Das Knattern des Schneepflugs reisst die Bewohner und Touristen an der Gotthardstrasse in Andermatt UR aus dem Schlaf. Der Fahrer reibt sich die Augen, zündet eine Zigarette an. Es ist Dienstag früh, kurz nach 7 Uhr. Der Pflug schiebt den lockeren Schnee an den Strassenrand. Vor den Haustüren türmt er sich in grossen Bergen.
Seit der Nacht auf Montag sind hier 40 Zentimeter Neuschnee gefallen, im Dorf liegt gut ein Meter. Am Bahnhof füllt der Kiosk seine Regale mit den Tageszeitungen. Sie kamen in der Früh mit der Matterhorn Gotthard Bahn, denn Andermatt ist seit Anfang Woche nur noch per Zug erreichbar.

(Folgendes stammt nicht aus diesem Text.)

Definition GET (cwd filename : string) : Prog FsE Response :=
  if includes ".." filename || includes "/" filename
  then Ret (Json 400 "Invalid filename")
  else
    let filePath := join [UPLOAD_DIR cwd; filename] in
    found <~ existsSync filePath ;;
    if negb found then Ret (Json 404 "File not found")
    else
      read <~ readFileSync filePath ;;
      match read with
      | None => Ret (Json 500 "Failed to serve file")
      | Some fileBuffer =>
          let fileExt := toLowerCase (extname filename) in
          let contentType := default "application/octet-stream" (mimeTypes fileExt) in
          let contentDisposition :=
            "inline; filename=" +:+ quote +:+ filename +:+ quote in
          if valid_header_value contentDisposition
          then Ret (Body fileBuffer 200 contentType contentDisposition)
          else Ret (Json 500 "Failed to serve file")
      end.

Definition HEAD (cwd filename : string) : Prog FsE Response :=
  let filePath := join [UPLOAD_DIR cwd; filename] in
  found <~ existsSync filePath ;;
  if found then Ret (Empty 200) else Ret (Empty 404).

End Files.

(** ** The fetch coordinator ([src/hooks/useApartments.ts])

  The hook is a state machine. Its state is the [useState] values, the
  [useRef] cell and the part of the browser it acts on: the
  [AbortController] objects it has created, the address bar, the requests
  it has sent, and the activations of [fetchApartments] that are suspended
  at an [await]. A call of one of the hook's functions runs to its first
  [await]; a later event (the promise of a request settles) resumes the
  activation that waits for it. Page numbers and the limit are integers. *)

Module Hook.
Import JS.

Definition Apartment : Type := Apartments.Apartment.

Module PaginationInfo.
Record t : Type := {
  currentPage : Z;
  totalPages : Z;
  totalCount : Z;
  hasNextPage : bool;
  hasPrevPage : bool;
  limit : Z
}.
End PaginationInfo.
Abbreviation PaginationInfo := PaginationInfo.t.

(** [data], the parsed body of a response, as far as the hook reads it:
    [None] is a property that is missing or [null]. *)
Record Data : Type := {
  data_apartments : option (list Apartment);
  data_pagination : option PaginationInfo
}.

(** What a rejected promise throws into the [catch] block. *)
Inductive Thrown : Type :=
| AbortError
| Error (message : string)
| NotAnError.

Inductive Settled (A : Type) : Type :=
| Fulfilled (a : A)
| Rejected (err : Thrown).
Arguments Fulfilled {A} a.
Arguments Rejected {A} err.

(** The three [await]s of [fetchApartments], and what each may settle
    with: [fetch(...)] with a response, of which the hook reads [ok];
    [res.text()] with the text; [res.json()] with the data. *)
Inductive Await : Type :=
| await_fetch
| await_text
| await_json.

Inductive Completion : Type :=
| fetch_done (res_ok : Settled bool)
| text_done (text : Settled string)
| json_done (data : Settled Data).

(** A suspended activation keeps its argument [page]; its [controller] is
    the key it is filed under. *)
Record Activation : Type := {
  page : Z;
  at_ : Await
}.

Record Request : Type := {
  url : URLSearchParams;
  signal : nat
}.

Record State : Type := {
  apartments : list Apartment;
  search : string;
  currentPage : Z;
  limit : Z;
  pagination : option PaginationInfo;
  isLoading : bool;
  error : option string;
  abortRef : option nat;
  controllers : list bool;
  location : URLSearchParams;
  requests : list Request;
  suspended : gmap nat Activation
}.

(** The state setters. *)
Definition setApartments (v : list Apartment) (s : State) : State :=
  {| apartments := v; search := search s; currentPage := currentPage s;
     limit := limit s; pagination := pagination s; isLoading := isLoading s;
     error := error s; abortRef := abortRef s; controllers := controllers s;
     location := location s; requests := requests s; suspended := suspended s |}.

Definition setSearch (v : string) (s : State) : State :=
  {| apartments := apartments s; search := v; currentPage := currentPage s;
     limit := limit s; pagination := pagination s; isLoading := isLoading s;
     error := error s; abortRef := abortRef s; controllers := controllers s;
     location := location s; requests := requests s; suspended := suspended s |}.

Definition setCurrentPage (v : Z) (s : State) : State :=
  {| apartments := apartments s; search := search s; currentPage := v;
     limit := limit s; pagination := pagination s; isLoading := isLoading s;
     error := error s; abortRef := abortRef s; controllers := controllers s;
     location := location s; requests := requests s; suspended := suspended s |}.

Definition setPagination (v : option PaginationInfo) (s : State) : State :=
  {| apartments := apartments s; search := search s; currentPage := currentPage s;
     limit := limit s; pagination := v; isLoading := isLoading s;
     error := error s; abortRef := abortRef s; controllers := controllers s;
     location := location s; requests := requests s; suspended := suspended s |}.

Definition setIsLoading (v : bool) (s : State) : State :=
  {| apartments := apartments s; search := search s; currentPage := currentPage s;
     limit := limit s; pagination := pagination s; isLoading := v;
     error := error s; abortRef := abortRef s; controllers := controllers s;
     location := location s; requests := requests s; suspended := suspended s |}.

Definition setError (v : option string) (s : State) : State :=
  {| apartments := apartments s; search := search s; currentPage := currentPage s;
     limit := limit s; pagination := pagination s; isLoading := isLoading s;
     error := v; abortRef := abortRef s; controllers := controllers s;
     location := location s; requests := requests s; suspended := suspended s |}.

(** The browser. [abort c] sets the flag of controller [c];
    [new_controller] allocates the next one and stores it in [abortRef];
    [replace] is [router.replace]; [send] is the call of [fetch], which
    leaves the activation suspended on the controller's signal. *)
Definition abort (c : nat) (s : State) : State :=
  {| apartments := apartments s; search := search s; currentPage := currentPage s;
     limit := limit s; pagination := pagination s; isLoading := isLoading s;
     error := error s; abortRef := abortRef s;
     controllers := <[c := true]> (controllers s);
     location := location s; requests := requests s; suspended := suspended s |}.

Definition new_controller (s : State) : State :=
  {| apartments := apartments s; search := search s; currentPage := currentPage s;
     limit := limit s; pagination := pagination s; isLoading := isLoading s;
     error := error s; abortRef := Some (length (controllers s));
     controllers := controllers s ++ [false];
     location := location s; requests := requests s; suspended := suspended s |}.

Definition replace (params : URLSearchParams) (s : State) : State :=
  {| apartments := apartments s; search := search s; currentPage := currentPage s;
     limit := limit s; pagination := pagination s; isLoading := isLoading s;
     error := error s; abortRef := abortRef s; controllers := controllers s;
     location := params; requests := requests s; suspended := suspended s |}.

Definition suspend (c : nat) (a : Activation) (s : State) : State :=
  {| apartments := apartments s; search := search s; currentPage := currentPage s;
     limit := limit s; pagination := pagination s; isLoading := isLoading s;
     error := error s; abortRef := abortRef s; controllers := controllers s;
     location := location s; requests := requests s;
     suspended := <[c := a]> (suspended s) |}.

Definition resume (c : nat) (s : State) : State :=
  {| apartments := apartments s; search := search s; currentPage := currentPage s;
     limit := limit s; pagination := pagination s; isLoading := isLoading s;
     error := error s; abortRef := abortRef s; controllers := controllers s;
     location := location s; requests := requests s;
     suspended := delete c (suspended s) |}.

Definition send (r : Request) (s : State) : State :=
  {| apartments := apartments s; search := search s; currentPage := currentPage s;
     limit := limit s; pagination := pagination s; isLoading := isLoading s;
     error := error s; abortRef := abortRef s; controllers := controllers s;
     location := location s; requests := requests s ++ [r];
     suspended := suspended s |}.

Definition aborted (c : nat) (s : State) : bool := default false (controllers s !! c).

(** The values of [useState] and [useRef] at the first render, from the
    three constants read off the address bar. *)
Definition initial (initialPage : Z) (initialQuery : string) (initialLimitQuery : Z)
    (address : URLSearchParams) : State :=
  {| apartments := []; search := initialQuery; currentPage := initialPage;
     limit := initialLimitQuery; pagination := None; isLoading := false;
     error := None; abortRef := None; controllers := [];
     location := address; requests := []; suspended := ∅ |}.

Lebensmittel kommen per Zug ins Dorf
Die Strasse ist wegen der Lawinengefahr gesperrt, es herrscht die zweithöchste Gefahrenstufe. In Göschenen UR verladen Walter Aecherli (66) und Martin Müller (65) vom Lebensmittel-Service Mundo Früchte, Beeren und Salat auf den Zug. «Die Hotels und Restaurants sind dringend auf die frischen Esswaren angewiesen», sagt Müller. Deshalb habe man umorganisiert und die Güter statt am Morgen mit dem Lastwagen am Nachmittag mit dem Zug hochgefahren.
Marcel Wasser (50) und Ehefrau Patricia (45) aus Benken SG müssten heute eigentlich arbeiten. «Mein Geburtstags-Trip wurde unverhofft verlängert», witzelt Wasser, der am Sonntag 50 wurde. Patricia, die als Schulleiterin arbeitet, musste die geplanten Sitzungen verschieben. Nun verbringt das Paar den Tag auf der Piste. Der obere Teil des Skigebiets ist wegen den Massen an Neuschnee noch geschlossen.
Traumbedingungen voller Gefahren
Ansonsten herrschen Traumbedingungen. Gegen Mittag hat sich die Sonne endlich zwischen den Wolken durchgerungen. «Der Schnee und die leeren Pisten sind der Wahnsinn», sagt Skilehrer Manuel Imholz (35) begeistert. Seine Ski-Klasse ist heute halb so gross wie sonst, einige Eltern wollten ihre Sprösslinge nicht mit dem Zug hochschicken. Bedenken wegen Lawinen auf der Piste hat der Urner nicht.
Aber: «Ich würde mich nicht in den Tiefschnee wagen. Auch wenn ich das Gebiet im Schlaf kenne.» Im Skigebiet weisen Warnleuchten die Touristen darauf hin, dass sie auf den Pisten bleiben sollen. Was passieren kann, wenn man sich nicht daran hält, hat Marcel Wasser mit eigenen Augen gesehen: «Eine Snowboardergruppe aus dem Ausland hat prompt im Tiefschnee ein Schneebrett gelöst. Einer der Touristen wurde bis zur Brust verschüttet!» Skilehrer Manuel Imholz warnt: «Leute, bleibt unbedingt auf der Piste!»
Die Natur zeigt ihre Muskeln
Die Lawinengefahr sollte man nicht unterschätzen, warnt auch der Andermatter Bänz Simmen (54). «Die aktuelle Situation zeigt uns mal wieder, wie hart die Natur sein kann», sagt der Kiosk-Besitzer. Im Verlauf des Tages haben Lawinenexperten die Region mit dem Helikopter abgeflogen und eine Lagebeurteilung gemacht.
Am Nachmittag geben sie bekannt: Um 16 Uhr öffnet die Strasse wieder. Die willkommene Verlängerung nimmt nun auch für Marcel und Patricia Wasser ein Ende. Sie steigen in ihren schwarzem BMW. Zum Abschied sagt der St. Galler: «Irgendwie sind wir doch erleichtert, dass wir jetzt heimfahren können. Der Alltag muss irgendwann weitergehen.»